Değişim

Haberin Devamı

“Badem Gözlü Ermeni Çocuk“ adlı öykü kitabında genç öykücü arkadaşımız Özgür Özünlü, “Hayatın içinden bir kart çektim. Karmaşık, gürültülü ve kirli dünyanın bana sunduğu bir kart” diyor. Ve ekliyor: “Oysa her kartın aynı olduğunu yaşadıkça anlayacaktım.”

Bu duygu insanı rahatlatır mı bilemiyorum. Yaşananlar zaman zaman insanı nefessiz bırakacak noktaya geldiyse böylesi bir gerçeğin gölgesine de sığınabilir insan. Hatta orada bir ömür boyu yaşayabilir de. Ancak bir diğer yandan ‘yaşam sahiden bu mudur’ sorusu eşikte beklemektedir.

Seçenek yok mu?

Desteden ne çekersek çekelim her kartın aynı olması gerçeği... Seçenek gibi duran eşiklerin aslında bir ablukadan ibaret olması. Bunu son zamanlarda hisseden, yaşayan, dile getiren çok tanıdığım var. Bindiğimiz geminin hep aynı parabolü takip ederek, yine o köhne limana yanaşıyor olduğunu görmenin bezginliği içerisindeler.

Haklılar.

Bu ülkenin kafasını kaldıramadığı yolsuzluk krizleri, hemen her şeyin bu uğurda meşru kılınması, kaide diyebileceğimiz ve yaşamlarımıza dayanak olabilecek çok önemli hususların kodeinli bir yaşam provasına dönüştürülmesi, yaşamla kurabileceğimiz bağı sürekli zedeliyor. Elbette bu durum yaşamı bir antitez biçiminde algılamak anlamına da geliyor. Bu bozdur bozdur harca kotasından yaşama yetemeyeceğimiz duygusu son derece ağır bir duygu. Bu, kendimizi yorgun, bitkin ve güçsüz hissetme duygusu. Kısacası çok tanıdık, kemikleşmiş bir duygu. Ne yaparsak yapalım hiçbir şey değişmiyor, değişmeyecek duygusu.

Değişmesi gereken kim?

Oysa şunu da görebiliriz:

Desteden aynı kartın çıkması destenin suçu değil, o desteyi kimin dağıttığı ile ilgili bir husus.
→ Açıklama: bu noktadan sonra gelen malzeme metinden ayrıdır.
Definition compare_included (cmp : cJSON -> cJSON -> option bool) (cs : bool) (other : cJSON) (la : list cJSON) : option bool :=
  foldr (fun x rest =>
    match get_object_item (Some other) (jstring x) cs with
    | None => Some false
    | Some y => and_then (cmp x y) rest
    end) (Some true) la.

Definition compare_container (cmp : cJSON -> cJSON -> option bool) (cs : bool) (a b : cJSON) : option bool :=
  if base_type a =? cJSON_Array then compare_elements cmp (jchild a) (jchild b)
  else and_then (compare_included cmp cs b (jchild a)) (compare_included cmp cs a (jchild b)).

(** What is decided without looking at the children. *)
Definition compare_leaf (a b : cJSON) : option bool :=
  if negb (base_type a =? base_type b) then Some false
  else if negb (valid_type (base_type a)) then Some false
  else if (base_type a =? cJSON_False) || (base_type a =? cJSON_True) || (base_type a =? cJSON_NULL) then Some true
  else if base_type a =? cJSON_Number then Some (compare_double (jvaluedouble a) (jvaluedouble b))
  else if (base_type a =? cJSON_String) || (base_type a =? cJSON_Raw) then
    match jvaluestring a, jvaluestring b with
    | Some x, Some y => Some (streq x y)
    | _, _ => Some false
    end
  else None.

Lemma compare_unfold fuel cs a b :
  cJSON_Compare fuel cs a b =
  match compare_leaf a b with
  | Some r => Some r
  | None => match fuel with O => None | S fuel => compare_container (cJSON_Compare fuel cs) cs a b end
  end.
Proof.
  unfold compare_leaf. destruct fuel; cbn [cJSON_Compare]; cbv zeta;
    (destruct (_ =? base_type b); cbn [negb]; [|done]); (destruct (valid_type _); cbn [negb]; [|done]);
    (destruct (_ || _ || _); [done|]); (destruct (_ =? cJSON_Number); [done|]);
    (destruct (_ || _); [by destruct (jvaluestring a), (jvaluestring b)|done]).
Qed.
Ama daha da önemlisi, o destenin karşısında otururken hep aynı duyguyla, hep benzer bir beklentiyle (bu sefer değişik bir kart çıkacak beklentisiyle) masada oturuyor oluşumuz da bunda çok etkili.

Oyunu devam ettiren bizim eylemsizliğimiz, kabullenişimiz. Yani, bu oyunun oyun gibi gözükmesine karşın aslında hayatlarımıza kasteden bir şiddet oyunu olduğunu bir türlü fark edemeyişimiz, fark etmek istemeyişimiz.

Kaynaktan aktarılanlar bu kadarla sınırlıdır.